Los niños saben pocas palabras, pero son luminosas e inteligibles. Los adultos parlotean sin cesar, encadenando palabras, pero muchas veces no dicen nada digno de interés. Montiel cita el ejemplo de un amigo cartujo, que aprendió del silencio a no dejarse arrastrar por la estridencia de un mundo impaciente y reacio a escuchar lo esencial. Los niños enfermos hablan poco, pero son «un ejército invisible» que testimonia la existencia de la belleza. «Un niño enfermo –escribe Montiel- es un libro escrito por Dios con la tinta sagrada del amor en el dialecto del sufrimiento». ¿Qué diría Dostoievski de esta afirmación? El escritor ruso opinaba que el sufrimiento de un niño cuestiona la idea de un Dios compasivo. El Dios omnipotente que tolera ese escándalo solo puede ser un ídolo cruel. Etty Hillesum se preguntaba por qué Dios permitía que los judíos fueran exterminados por los nazis. Su conclusión es que no podía evitarlo. Debemos prestarle ayuda, humanizando la historia. Dios no hace milagros. El único milagro es la vida. Dios es la vida y, como ella, rueda por el tiempo. No está en un trono, sino en lo más pequeño y humilde, como la risa de un niño. Es un poeta que transforma un teléfono en «una caracola donde se escucha un agua salvífica». Es el prodigio de una existencia doblada y guardada en un armario, como la ropa del hijo de Montiel, colocada primorosamente en el armario de la habitación 612. En un metro cuadrado, cabe la infinita ternura de Dios.

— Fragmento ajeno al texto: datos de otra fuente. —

(** ** Example data *)

Definition example_entry (name : str) (view_count : Z) (seconds : number)
  : option entry :=
  Some {| e_id := Val name; e_title := Val name;
          e_duration := Val seconds; e_view_count := Val view_count;
          e_upload_date := Missing; e_description := Missing |}.

(** A channel whose three videos have 10, 5 and 20 views, in this order;
    the first lasts 3725.5 seconds. *)
Definition example_entries : list (option entry) :=
  [example_entry (lit "a") 10 (7451 # 2)%Q;
   example_entry (lit "b") 5 59%Q;
   example_entry (lit "c") 20 0%Q].

Definition example_info : info :=
  {| i_channel := Val (lit "Example"); i_uploader := Missing;
     i_channel_id := Val (lit "UC0"); i_uploader_id := Missing;
     i_entries := Val example_entries; i_lazy := false |}.

Definition example_channel : fetched := Returned (Some example_info).

End Channel.

(* ===================================================================== *)
(** * youtube-transcript.py *)
(* ===================================================================== *)

Module Transcript.
Import PyStr.

(** ** [extract_video_id] *)

(** The class [[0-9A-Za-z_-]]. *)
Definition is_id_char (c : char) : bool :=
  in_range 48 57 c || in_range 65 90 c || in_range 97 122 c
  || (c =? 95)%N || (c =? 45)%N.

(** [([0-9A-Za-z_-]{11})] at the head of [s]: the group, when it matches.
    What follows the group in the three patterns ([.*] or nothing) always
    matches. *)
Definition match_id (s : str) : option str :=
  let candidate := firstn 11 s in
  if (length candidate =? 11) && forallb is_id_char candidate
  then Some candidate else None.

(** [(?:p1|p2|...)([0-9A-Za-z_-]{11})] at the head of [s]: the alternatives
    are tried in order. *)
Fixpoint match_here (alternatives : list str) (s : str) : option str :=
  match alternatives with
  | [] => None
  | p :: rest =>
      match strip_prefix p s with
      | Some after =>
          match match_id after with
          | Some video_id => Some video_id
          | None => match_here rest s
          end
      | None => match_here rest s
      end
  end.

(** [re.search(pattern, url)] followed by [match.group(1)]: the match at the
    leftmost position that has one. *)
Fixpoint search (alternatives : list str) (url : str) : option str :=
  match match_here alternatives url with
  | Some video_id => Some video_id
  | None =>
      match url with
      | [] => None
      | _ :: rest => search alternatives rest
      end
  end.

(** The three patterns, each by the alternatives of its prefix group. *)
Definition patterns : list (list str) :=
  [ [lit "v="; lit "/"];
    [lit "embed/"];
    [lit "youtu.be/"] ].

(** The loop over the patterns: the first one that matches decides. *)
Fixpoint first_match (ps : list (list str)) (url : str) : option str :=
  match ps with
  | [] => None
  | p :: rest =>
      match search p url with
      | Some video_id => Some video_id
      | None => first_match rest url
      end
  end.

Definition extract_video_id (url : str) : option str :=
  first_match patterns url.

(** [main], lines 249-253: the URL check. The process either exits with a
    status after a line on the error stream, or goes on with the ID. *)
Inductive validated :=
| Exit (status : Z) (stderr : str)
| Proceed (video_id : str).

Definition validate (url : str) : validated :=
  match extract_video_id url with
  | Some (c :: s) => Proceed (c :: s)
  | Some [] | None => Exit 1 (lit "Error: Invalid YouTube URL")
  end.

(** ** Caption maps *)

(** A Python dict, as its items in insertion order. *)
Definition dict (V : Type) := list (str * V).

Definition keys {V : Type} (d : dict V) : list str := map fst d.

(** A dict has each key once. *)
Definition well_formed {V : Type} (d : dict V) : Prop := NoDup (keys d).
(** C6: at Group level, committing a zone other than Center and South
    whose group has at least one letter moves to Letter level with that
    zone as the chosen group, and the letter assignments are then exactly
    the group's first seven letters laid in order onto the zones
    7, 0, 1, 2, 3, 5, 6: zone 7 carries the first letter, zone 0 the
    second, and so on to zone 6 with the seventh; South (4), Center (8)
    and any index above carry none; at Letter level, committing South
    returns to Group level with no chosen group and calls neither
    [onSelection] nor [onSubmit]. *)
Theorem group_commit_then_back (atGroup atLetter : State) (z : nat)
    (zn : ILetterZone) (now : Z) :
  selectionLevel atGroup = group ->
  z <> CENTER_INDEX -> z <> SOUTH_INDEX ->
  zones alphabet !! z = Some zn -> letters zn <> [] ->
  selectionLevel atLetter = letter ->
  let chosen := fst (handleZoneActivation alphabet atGroup (Some z) now) in
  let back :=
    handleZoneActivation alphabet atLetter (Some SOUTH_INDEX) now in
  (selectionLevel chosen = letter
   /\ selectedZone chosen = Some z
   /\ letterAssignments alphabet chosen
      = list_to_map (zip [7; 0; 1; 2; 3; 5; 6]%nat (letters zn))
   /\ (letterAssignments alphabet chosen !! 7%nat = letters zn !! 0%nat
       /\ letterAssignments alphabet chosen !! 0%nat = letters zn !! 1%nat
       /\ letterAssignments alphabet chosen !! 1%nat = letters zn !! 2%nat
       /\ letterAssignments alphabet chosen !! 2%nat = letters zn !! 3%nat
       /\ letterAssignments alphabet chosen !! 3%nat = letters zn !! 4%nat
       /\ letterAssignments alphabet chosen !! 5%nat = letters zn !! 5%nat
       /\ letterAssignments alphabet chosen !! 6%nat = letters zn !! 6%nat)
   /\ letterAssignments alphabet chosen !! 4%nat = None
   /\ letterAssignments alphabet chosen !! 8%nat = None
   /\ (forall zi, (8 < zi)%nat ->
                  letterAssignments alphabet chosen !! zi = None))
  /\ (selectionLevel (fst back) = group
      /\ selectedZone (fst back) = None
      /\ letterAssignments alphabet (fst back) = ∅
      /\ callbacks (snd back) = []).
Proof.
  intros Hg Hc Hs Hz Hl Hlet. cbv zeta.
  rewrite (activate_group _ _ _ _ Hg Hc Hs Hz Hl), (activate_back _ _ Hlet).
  cbn [fst snd].
  assert (Ha : letterAssignments alphabet (commit (selectGroup atGroup z) now)
               = letterAssignmentsOf (letters zn)).
  { unfold letterAssignments, activeLetters. cbn. by rewrite Hz. }
  assert (Hout : forall zi, zi ∉ [7; 0; 1; 2; 3; 5; 6]%nat ->
                            letterAssignmentsOf (letters zn) !! zi = None)
    by (intros zi Hzi; by apply letterAssignmentsOf_elsewhere).
  rewrite Ha.
  split; [|by repeat split].
  split; [reflexivity|]. split; [reflexivity|].
  split; [apply letterAssignmentsOf_zip|].
  split.
  { pose proof (letterAssignmentsOf_slot (letters zn)) as Hslot.
    split; [exact (Hslot 0%nat 7%nat eq_refl)|]. split; [exact (Hslot 1%nat 0%nat eq_refl)|].
    split; [exact (Hslot 2%nat 1%nat eq_refl)|]. split; [exact (Hslot 3%nat 2%nat eq_refl)|].
    split; [exact (Hslot 4%nat 3%nat eq_refl)|]. split; [exact (Hslot 5%nat 5%nat eq_refl)|].
    exact (Hslot 6%nat 6%nat eq_refl). }
  split; [apply Hout; rewrite !elem_of_cons, elem_of_nil; lia|].
  split; [apply Hout; rewrite !elem_of_cons, elem_of_nil; lia|].
  intros zi Hzi. apply Hout.
  rewrite !elem_of_cons, elem_of_nil. lia.
Qed.

(** ** The chosen-group invariant *)

(** At Letter level a group is chosen and it has a letter. *)
Definition chosenGroupInv (st : State) : Prop :=
  selectionLevel st = letter ->
  exists z zn, selectedZone st = Some z
               /\ zones alphabet !! z = Some zn
               /\ letters zn <> [].

Lemma chosenGroupInv_ext (st st' : State) :
  selectionLevel st' = selectionLevel st ->
  selectedZone st' = selectedZone st ->
  chosenGroupInv st -> chosenGroupInv st'.
Proof. unfold chosenGroupInv. intros -> ->. done. Qed.

Lemma chosenGroupInv_group (st : State) :
  selectionLevel st = group -> chosenGroupInv st.
Proof. unfold chosenGroupInv. intros ->. done. Qed.

Lemma handleZoneActivation_inv (st : State) (zoneIndex : option nat)
    (now : Z) :
  chosenGroupInv st ->
  chosenGroupInv (fst (handleZoneActivation alphabet st zoneIndex now)).
Proof.
  intros Hinv. unfold handleZoneActivation.
  destruct zoneIndex as [z|]; [|exact Hinv].
  destruct (selectionLevel st) eqn:Hlevel.
  - destruct (z =? CENTER_INDEX)%nat; [by apply chosenGroupInv_group|].
    destruct (z =? SOUTH_INDEX)%nat.
    { apply chosenGroupInv_group. exact Hlevel. }
    destruct (zones alphabet !! z) as [zn|] eqn:Hz; [|exact Hinv].
    destruct (0 <? length (letters zn))%nat eqn:Hlen; [|exact Hinv].
    intros _. exists z, zn. repeat split; [exact Hz|].
    apply Nat.ltb_lt in Hlen. intros Hnil. rewrite Hnil in Hlen.
    cbn in Hlen. lia.
  - destruct (z =? CENTER_INDEX)%nat; [by apply chosenGroupInv_group|].
    destruct (z =? SOUTH_INDEX)%nat; [by apply chosenGroupInv_group|].
    destruct (letterAssignments alphabet st !! z) as [l|]; [|exact Hinv].
    destruct (truthy l); [by apply chosenGroupInv_group|exact Hinv].
Qed.

Lemma handleZoneActivation_setDwell (st : State) (p : float) (b : bool)
    (zoneIndex : option nat) (now : Z) :
  snd (handleZoneActivation alphabet (setDwell st p b) zoneIndex now)
  = snd (handleZoneActivation alphabet st zoneIndex now).
Proof.
  unfold handleZoneActivation, letterAssignments.
  cbn [selectionLevel selectedZone setDwell].
  repeat case_match; reflexivity.
Qed.

Lemma gazeEffect_selection (st : State) (ly : Layout) (now : Z) :
  selectionLevel (gazeEffect alphabet st ly now) = selectionLevel st
  /\ selectedZone (gazeEffect alphabet st ly now) = selectedZone st.
Proof.
  unfold gazeEffect.
  repeat (first [case_match | case_bool_decide]); split; reflexivity.
Qed.

Lemma rerender_selection (old new : State) :
  selectionLevel (rerender old new) = selectionLevel new
  /\ selectedZone (rerender old new) = selectedZone new.
Proof.
  unfold rerender, dwellEffect.
  repeat case_match; split; reflexivity.
Qed.
(** * MedRep Intelligence Hub: response normalizer, Markdown renderer and
      knowledge-base proxy routes

    A shallow embedding of [src/app/page.tsx] (the response normalizer and the
    Markdown-subset renderer) and of the two versions of the knowledge-base
    route ([src/unnamed/part_000] and [src/unnamed/part_001]), with the
    properties the specification states about them. *)

From Stdlib Require Import ZArith NArith Ascii String Lia Floats.SpecFloat.
From stdpp Require Import base option list gmap.

Set Warnings "-register-all".
Local Open Scope Z_scope.

(** ** JavaScript values *)

Module JS.

(** A JavaScript string is a sequence of UTF-16 code units. *)
Abbreviation jsstring := (list N).

Definition str (s : string) : jsstring :=
  (λ a, N_of_ascii a) <$> list_ascii_of_string s.

(** JSON text is written with an apostrophe where the text has a double
    quote: [json "{'a':1}"] is the seven units of [{"a":1}]. *)
Definition json (s : string) : jsstring :=
  (λ c, if (c =? 39)%N then 34%N else c) <$> str s.

(** A number is a double: a value of the binary64 format of IEEE 754, in the
    form that the Standard Library gives it. *)
Abbreviation number := spec_float.

#[global] Instance spec_float_eq_dec : EqDecision spec_float.
Proof. solve_decision. Defined.

(** The double nearest to [m * 10 ^ e], ties going to the even significand:
    the number that a decimal literal denotes. A quotient is cut after more
    bits than a double keeps, a bit being added when the cut is not exact. *)
Definition Num (m e : Z) : number :=
  if m =? 0 then S754_zero false
  else if 400 <? e then S754_infinity (m <? 0)
  else if e <? - 400 - Z.log2 (Z.abs m) - 2 then S754_zero (m <? 0)
  else if 0 <=? e then binary_normalize 53 1024 (m * 10 ^ e) 0 false
  else
    let d := 10 ^ (- e) in
    let s := Z.max 0 (64 + Z.log2 d - Z.log2 (Z.abs m)) in
    let n := Z.shiftl (Z.abs m) s in
    let r := 2 * (n / d) + (if n mod d =? 0 then 0 else 1) in
    binary_normalize 53 1024 (if m <? 0 then - r else r) (- (s + 1)) false.

Inductive value :=
| JSUndefined
| JSNull
| JSBoolean (b : bool)
| JSNumber (n : number)
| JSString (s : jsstring)
| JSArray (items : list value)
| JSObject (props : list (jsstring * value)).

Jesús Montiel es un humanista: «Creo en el ser humano, aunque el mundo sea injusto. Una sonrisa basta para devolverme la confianza». La vida es «un paréntesis entre dos vuelos. […] Quien parte con más amor, curiosamente, vuela más ligero». Montiel elogia la humanidad de una enfermera. «El mundo necesita con urgencia rostros como el suyo», que sostienen la esperanza con «la palabra minúscula de su alegría». La chica de la copistería que le prestó veinte céntimos para saldar una cuenta en el banco también es una fuente de esperanza. La empleada del banco se encogió de hombros cuando le explicó que le faltaba esa pequeña cantidad, llamando al siguiente de la fila. La chica de la copistería sonrió y le dio el dinero. Su gesto nunca saldrá en la portada de un periódico, pero es una gran noticia. En los bancos debería haber un cártel que advirtiera: «Prohibido lo humano». Sin embargo, lo humano siempre se abre paso. La chica que cuida al hermano del niño enfermo lo hace con una sonrisa sincera. Ahí sí está Dios y «esos gestos anónimos pueblan la tierra en todas las geografías». Cuando se sufre, esos gestos son «una hoja en mitad de un bosque calcinado».

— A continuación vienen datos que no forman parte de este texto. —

(** Two heaps in which the same list is chained have the same links along
    it. *)
Lemma chain_same_links h1 h2 p1 p2 l :
  chain h1 p1 l → chain h2 p2 l →
  ∀ j s1 s2, j ∈ l → h1 !! j = Some s1 → h2 !! j = Some s2 → p_next s1 = p_next s2.
Proof.
  intros Hc1. revert p2. induction Hc1 as [|i s l Hs Hc IH]; intros p2 Hc2 j s1 s2 Hj H1 H2.
  - by apply elem_of_nil in Hj.
  - inversion Hc2 as [|i' s' l' Hs' Hc' ]; subst.
    destruct (decide (j = i)) as [->|Hne].
    + rewrite Hs in H1. rewrite Hs' in H2. injection H1 as <-. injection H2 as <-.
      by rewrite (chain_head _ _ _ Hc), (chain_head _ _ _ Hc').
    + apply elem_of_cons in Hj as [?|Hj]; [done|]. by apply (IH _ Hc' j).
Qed.

Lemma outcome_plain d P :
  Forall (λ s, b_ephemer s = false) P →
  outcome d P = (reverse (filter (λ j, shown_at d P j = true) (seq 0 (length P))), None).
Proof.
  intros Hplain. destruct (select_plain d P (length P) Hplain) as [Hnone Hlist].
  unfold outcome. by rewrite Hnone, Hlist.
Qed.

(** X17. When no subpicture of the heap is ephemer, a second call at the
    same date finds nothing left to do: it hands back the same list and
    leaves the heap, links included, as the first call left it. *)
Theorem sort_again_without_ephemer (p_vout : vout_thread_t) (d : Z) :
  Forall (λ s, b_ephemer s = false) (p_subpicture p_vout) →
  subpictures_of (vout_SortSubPictures (after_sort p_vout d) d)
  = subpictures_of (vout_SortSubPictures p_vout d)
  ∧ so_heap (vout_SortSubPictures (after_sort p_vout d) d)
    = so_heap (vout_SortSubPictures p_vout d).
Proof.
  intros Hplain.
  destruct (sort_outcome p_vout d) as (Hwalk1 & _ & Hlen1 & Hheap1).
  destruct (sort_outcome (after_sort p_vout d) d) as (Hwalk2 & _ & Hlen2 & Hheap2).
  cbn [after_sort p_subpicture] in *.
  set (P := p_subpicture p_vout) in *.
  set (P1 := so_heap (vout_SortSubPictures p_vout d)) in *.
  rewrite (outcome_plain d P Hplain) in Hwalk1, Hheap1. cbn [fst snd] in *.
  (* what the first call left of each subpicture *)
  assert (∀ j s1, P1 !! j = Some s1 →
            ∃ s, P !! j = Some s ∧ same_payload s s1
                 ∧ i_status s1 = (if expired d s then DESTROYED_SUBPICTURE else i_status s))
    as Hfirst.
  { intros j s1 Hs1. destruct (P !! j) as [s|] eqn:Hs.
    - exists s. destruct (Hheap1 j s Hs) as (nx & Hj). rewrite Hs1 in Hj.
      injection Hj as ->. split_and!; [done|apply left_as_payload|].
      cbn [i_status set_next]. rewrite left_as_status.
      rewrite (bool_decide_eq_false_2 (None = Some j)) by done. by rewrite orb_false_r.
    - apply lookup_ge_None_1 in Hs. apply lookup_lt_Some in Hs1. lia. }
  assert (∀ j s1, P1 !! j = Some s1 → expired d s1 = false) as Hlive.
  { intros j s1 Hs1. destruct (Hfirst j s1 Hs1) as (s & _ & Hsame & Hst).
    destruct Hsame as (Hty & _ & _ & Hstop & _).
    destruct (expired d s1) eqn:Hexp1; [|done].
    destruct (expired_ready d s1 Hexp1) as (Hready & Hdvd & Hlate).
    destruct (expired d s) eqn:Hexp; [congruence|].
    unfold expired in Hexp. rewrite <- Hst, Hready, <- Hty, Hdvd, <- Hstop in Hexp.
    rewrite !bool_decide_eq_true_2 in Hexp by done. simpl in Hexp.
    rewrite Z.gtb_ltb in Hexp. apply Z.ltb_ge in Hexp. lia. }
  assert (Forall (λ s, b_ephemer s = false) P1) as Hplain1.
  { apply Forall_lookup. intros j s1 Hs1.
    destruct (Hfirst j s1 Hs1) as (s & Hs & (_ & _ & _ & _ & Heph & _) & _).
    rewrite Heph. by apply (Forall_lookup_1 _ _ _ _ Hplain Hs). }
  assert (∀ j, shown_at d P1 j = shown_at d P j) as Hshown.
  { intros j. unfold shown_at. destruct (P1 !! j) as [s1|] eqn:Hs1.
    - destruct (Hfirst j s1 Hs1) as (s & -> & (Hty & _ & Hstart & Hstop & _) & Hst).
      simpl. unfold shownb. rewrite Hty, Hstart, Hstop, Hst.
      destruct (expired d s) eqn:Hexp; [|done].
      destruct (expired_ready d s Hexp) as (Hready & Hdvd & Hlate).
      rewrite Hready, Hdvd. simpl.
      rewrite (proj2 (Z.leb_gt d (i_stop s))) by done. by rewrite andb_false_r.
    - rewrite (lookup_ge_None_2 P j); [done|]. rewrite <- Hlen1. by apply lookup_ge_None_1. }
  rewrite (outcome_plain d P1 Hplain1) in Hwalk2, Hheap2. cbn [fst snd] in *.
  assert (reverse (filter (λ j, shown_at d P1 j = true) (seq 0 (length P1)))
          = reverse (filter (λ j, shown_at d P j = true) (seq 0 (length P)))) as Hsame.
  { rewrite Hlen1. f_equal. apply list_filter_iff. intros j. by rewrite Hshown. }
  rewrite Hsame in Hwalk2. split; [by rewrite Hwalk1, Hwalk2|].
  apply list_eq. intros j.
  destruct (P1 !! j) as [s1|] eqn:Hs1.
  2: { apply lookup_ge_None_2. rewrite Hlen2. by apply lookup_ge_None_1. }
  destruct (Hheap2 j s1 Hs1) as (nx & Hj). rewrite Hj. f_equal.
  unfold left_as. rewrite (Hlive j s1 Hs1).
  rewrite (bool_decide_eq_false_2 (None = Some j)) by done. simpl.
  destruct (decide (j ∈ reverse (filter (λ j, shown_at d P j = true)
                                   (seq 0 (length P))))) as [Hin|Hout].
  - pose proof (chain_same_links _ _ _ _ _ (walk_chain _ _ _ _ Hwalk2)
                  (walk_chain _ _ _ _ Hwalk1) j _ s1 Hin Hj Hs1) as Hnx.
    simpl in Hnx. subst nx. apply set_next_same.
  - pose proof (sort_links (after_sort p_vout d) d j s1 _ Hs1 Hj) as Hnx.
    cbn [after_sort p_subpicture] in Hnx. fold P1 in Hnx.
    rewrite (outcome_plain d P1 Hplain1), Hsame in Hnx.
    specialize (Hnx Hout). simpl in Hnx. subst nx. apply set_next_same.
Qed.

El abuelo del niño enfermo es un hombre rudo, de campo, pero su gran corazón nunca ha dejado de preocuparse de sus gatos, a los que alimenta con ternura. ¡Cómo se empobrecerá el mundo cuando ya no esté en él y nadie cuide de esos pequeños amigos! El niño vuelve a casa salvándonos a todos, pues su ausencia sería una pérdida que resonaría en todo el cosmos. Su hermano derriba la maceta con las semillas de petunia, malogrando el crecimiento de la flor, pero las manos indulgentes del padre vuelven a sembrar con paciencia. Ha aprendido a esperar con esperanza. El ciclo de la vida, muchas veces invisible, siempre se reanuda. Sucederá la flor, brotará y fructificará la belleza, alumbrando infinidad de colores e insólitas claridades. La última palabra no es la muerte.

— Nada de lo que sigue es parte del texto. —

(** C2.  Take any stream.  If a URI occurs in a web entry of the
    grounding metadata of two different chunks, the last yielded object
    has a citation list, that list holds exactly one entry with this URI,
    and the entry is the first one with this URI that arrived (so its
    title is the first one seen).  At every point of the stream the
    yielded object has its [groundingChunks] field present if and only if
    some web entry has arrived up to that point, and a list that is
    present never holds two entries with the same URI. *)
Theorem citations_deduplicated_by_uri (chunks : list GenerateContentResponse) :
  (∀ i j ci cj gi gj u,
     i ≠ j →
     chunks !! i = Some ci → gi ∈ webChunks ci → web_uri gi = Some u →
     chunks !! j = Some cj → gj ∈ webChunks cj → web_uri gj = Some u →
     ∃ final cites first,
       last (yields acc0 chunks) = Some final ∧
       AgentResponse.groundingChunks final = Some cites ∧
       filter (fun gc => web_uri gc = Some u) cites = [first] ∧
       first_with_uri u (arrived chunks) = Some first) ∧
  (∀ k resp,
     yields acc0 chunks !! k = Some resp →
     (is_Some (AgentResponse.groundingChunks resp)
      ↔ arrived (take (S k) chunks) ≠ []) ∧
     (∀ cites, AgentResponse.groundingChunks resp = Some cites →
               NoDup (web_uri <$> cites))).
Proof.
  split.
  - intros i j ci cj gi gj u _ Hci Hgi Hui _ _ _.
    by eapply uri_cited_once.
  - intros k resp Hk.
    apply yields_lookup_inv in Hk as ->.
    rewrite snapshot_groundingChunks, groundingChunks_fold; simpl.
    pose proof (push_all_nil (arrived (take (S k) chunks)) []) as Hnil.
    pose proof (NoDup_push_all (arrived (take (S k) chunks)) []) as Hnd.
    destruct (fold_left push_new (arrived (take (S k) chunks)) [])
      as [|gc collected] eqn:Hcol.
    + split.
      * split; [by intros [? ?]|]. intros Harr. exfalso. apply Harr.
        by apply Hnil.
      * intros cites Hc. done.
    + split.
      * split; [|by eexists]. intros _ Harr.
        destruct Hnil as [_ Hnil]. by specialize (Hnil (conj eq_refl Harr)).
      * intros cites Hc. inversion Hc; subst cites. apply Hnd. constructor.
Qed.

Sucederá la flor es un bellísimo poema en prosa con el latido de lo necesario y permanente. Jesús Montiel y yo tenemos una cosa en común: los dos fuimos malos estudiantes. Pasábamos las clases dibujando monigotes en los márgenes de los libros de texto. Los maestros nos decían que no llegaríamos a nada. Creo que tenían razón. Seguimos dibujando monigotes. Este texto no es otra cosa y no quiere ser nada más. Un monigote es un raro milagro que revive nuestra ya lejana niñez.